Today the White House and the Department of Treasury issued a joint report on the President’s Framework for Business Tax Reform. The report is at http://www.treasury.gov/resource-center/tax-policy/Documents/The-Presidents-Framework-for-Business-Tax-Reform-02-22-2012.pdf.
This report outlines what the President believes should be five key elements of business tax reform: eliminate tax loopholes and subsidies, broaden the base and cut the corporate tax rate to spur growth; strengthen manufacturing and innovation; strengthen the international tax system to encourage domestic investment; simplify and cut taxes for small businesses; and restore fiscal responsibility.
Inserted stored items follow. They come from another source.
(** A keyspace of 4 GiB or more is not restored.  The length of its data is
    written in 32 bits; where the data is a multiple of 2^32 bytes long the length
    reads zero, and importing the snapshot reports success with the keyspace
    emptied. *)
Lemma oversized_keyspace_is_lost s k k0 s0 watermark out q :
  kss_wf s → is_u64 watermark → kss_keyspaces s = [k] → kss_keyspaces s0 = [k0] → kss_index s0 = kss_index s →
  (length (k_name k) < 256)%nat → Utf8.valid (k_name k) = true → mb_poisoned (k_backend k0) = false →
  Z.of_nat (length (concat (Memory.export_entry <$> mb_data (k_backend k)))) = q * 2 ^ 32 →
  KSS.export_snapshot_with_watermark watermark s = Val out →
  KSS.import_snapshot_with_watermark out s0 =
    (Val watermark, KSS.put_keyspace 0 (KS.with_backend (Memory.set_data [] (k_backend k0)) k0) s0).
Proof.
  intros Hwf Hw Hk Hk0 Hix Hnl Hutf8 Hp Hq Hout.
  destruct (import_exported_header s s0 watermark out) as (head & tail & Et & -> & Hhead & ->);
    [rewrite Hk; simpl; lia|done|done|].
  rewrite Hk in Et |- *. cbn [KSS.export_loop app] in Et.
  destruct (KSS.export_keyspace k) as [bs| |] eqn:Eb; cbn [mbind exec_bind] in Et; [|done..]. injection Et as <-.
  pose proof Eb as Eb'. unfold KSS.export_keyspace in Eb'.
  destruct (KS.export_data k) as [data| |] eqn:Ed; cbn [mbind exec_bind] in Eb'; [|done..]. clear Eb'.
  pose proof (kss_import_loop_step 0 head k data bs [] s0 Hnl Hutf8 Ed Eb) as Hstep. rewrite app_nil_r, Hhead in Hstep.
  cbn [length]. rewrite Hstep. rewrite (export_data_length k data Ed), Hq.
  assert (u32 (q * 2 ^ 32) = 0) as -> by (unfold u32; apply Z.mod_mul; lia). change (Z.to_nat 0) with 0%nat. rewrite take_0.
  destruct (kw_keyspace s Hwf 0 k) as [Hid Hi]; [by rewrite Hk|].
  unfold KSS.import_keyspace. rewrite Hix, Hi, Nat2Z.id, Hk0. cbn [lookup list_lookup].
  unfold KS.import_data, Memory.import_data, Memory.locked. cbn. by rewrite Hp.
Qed.

(** Replacing keyspaces by others with the same ids keeps the index right. *)
Lemma kss_wf_same_ids s0 s1 :
  kss_wf s0 → kss_index s1 = kss_index s0 → k_id <$> kss_keyspaces s1 = k_id <$> kss_keyspaces s0 → kss_wf s1.
Proof.
  intros Hwf Hix Hids.
  assert (Hat : ∀ i id, (∃ k, kss_keyspaces s1 !! i = Some k ∧ k_id k = id) ↔ (∃ k, kss_keyspaces s0 !! i = Some k ∧ k_id k = id)).
  { intros i id. pose proof (f_equal (lookup i) Hids) as Hi. rewrite !list_lookup_fmap in Hi.
    destruct (kss_keyspaces s1 !! i), (kss_keyspaces s0 !! i); simpl in Hi; naive_solver. }
  split.
  - rewrite Hix. apply Hwf.
  - intros i k Hk. destruct (proj1 (Hat i (k_id k)) ltac:(eauto)) as (k0 & Hk0 & <-). rewrite Hix. by apply (kw_keyspace s0 Hwf).
  - intros id i Hi. rewrite Hix in Hi. destruct (kw_entry s0 Hwf id i Hi) as (H0 & k0 & Hk0 & Hid).
    split; [done|]. apply Hat. eauto.
Qed.

(** The imported set, keyspace by keyspace. *)
Lemma loaded_backends s s0 s1 :
  kss_wf s → kss_wf s0 → kss_index s0 = kss_index s → length (kss_keyspaces s0) = length (kss_keyspaces s) →
  Forall (λ k0, mb_poisoned (k_backend k0) = false) (kss_keyspaces s0) →
  kss_index s1 = kss_index s0 → length (kss_keyspaces s1) = length (kss_keyspaces s0) →
  (∀ i k k0, kss_keyspaces s !! i = Some k → kss_keyspaces s0 !! i = Some k0 →
     kss_keyspaces s1 !! i = Some (loaded k k0)) →
  kss_wf s1 ∧ ∀ id, 0 ≤ id →
    match backend_of id s1, backend_of id s with
    | Some b1, Some b => mb_data b1 = mb_data b ∧ mb_poisoned b1 = false
    | None, None => True
    | _, _ => False
    end.
Proof.
  intros Hwf Hwf0 Hix Hlen Hp Hix1 Hl1 Hk1.
  assert (Hwf1 : kss_wf s1).
  { apply (kss_wf_same_ids s0); [done|done|]. apply list_eq. intros i. rewrite !list_lookup_fmap.
    destruct (kss_keyspaces s0 !! i) as [k0|] eqn:E0.
    - destruct (lookup_lt_is_Some_2 (kss_keyspaces s) i) as [k Hk]; [apply lookup_lt_Some in E0; lia|].
      by rewrite (Hk1 i k k0 Hk E0).
    - apply lookup_ge_None in E0. rewrite (lookup_ge_None_2 (kss_keyspaces s1)) by lia. done. }
  split; [done|]. intros id Hid. unfold backend_of, KSS.get, KSS.position. rewrite Hix1, Hix.
  destruct (kss_index s !! Z.to_nat id) as [[i|]|] eqn:Ei; cbn; [|done..].
  destruct (kw_entry s Hwf _ _ Ei) as (_ & k & Hk & _). rewrite <-Hix in Ei.
  destruct (kw_entry s0 Hwf0 _ _ Ei) as (_ & k0 & Hk0 & _). rewrite (Hk1 _ k k0 Hk Hk0), Hk. cbn.
  split; [done|]. rewrite Forall_lookup in Hp. by eapply Hp.
Qed.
According to the report, the President’s Framework would reduce the corporate tax rate from 35 percent to 28 percent, noting however that at least several considerations relating to the corporate tax base (such as reforming depreciation schedules and limiting deductibility of interest) would be necessary for implementing the reduction. The Framework would also effectively cut the top corporate tax rate on manufacturing income to 25 percent or an even lower rate by reforming the domestic production activities deduction, and would expand, simplify and make permanent the Research and Experimentation tax credit; allow small businesses to expense up to $1 million in investments; and double the amount of deductible start-up expenses from $5,000 to $10,000. On the other hand, some of the other notable proposals in the Framework include imposing minimum tax on overseas profits, taxing carried interest as ordinary income, and eliminating certain temporary business tax provisions that have been deficit-financed.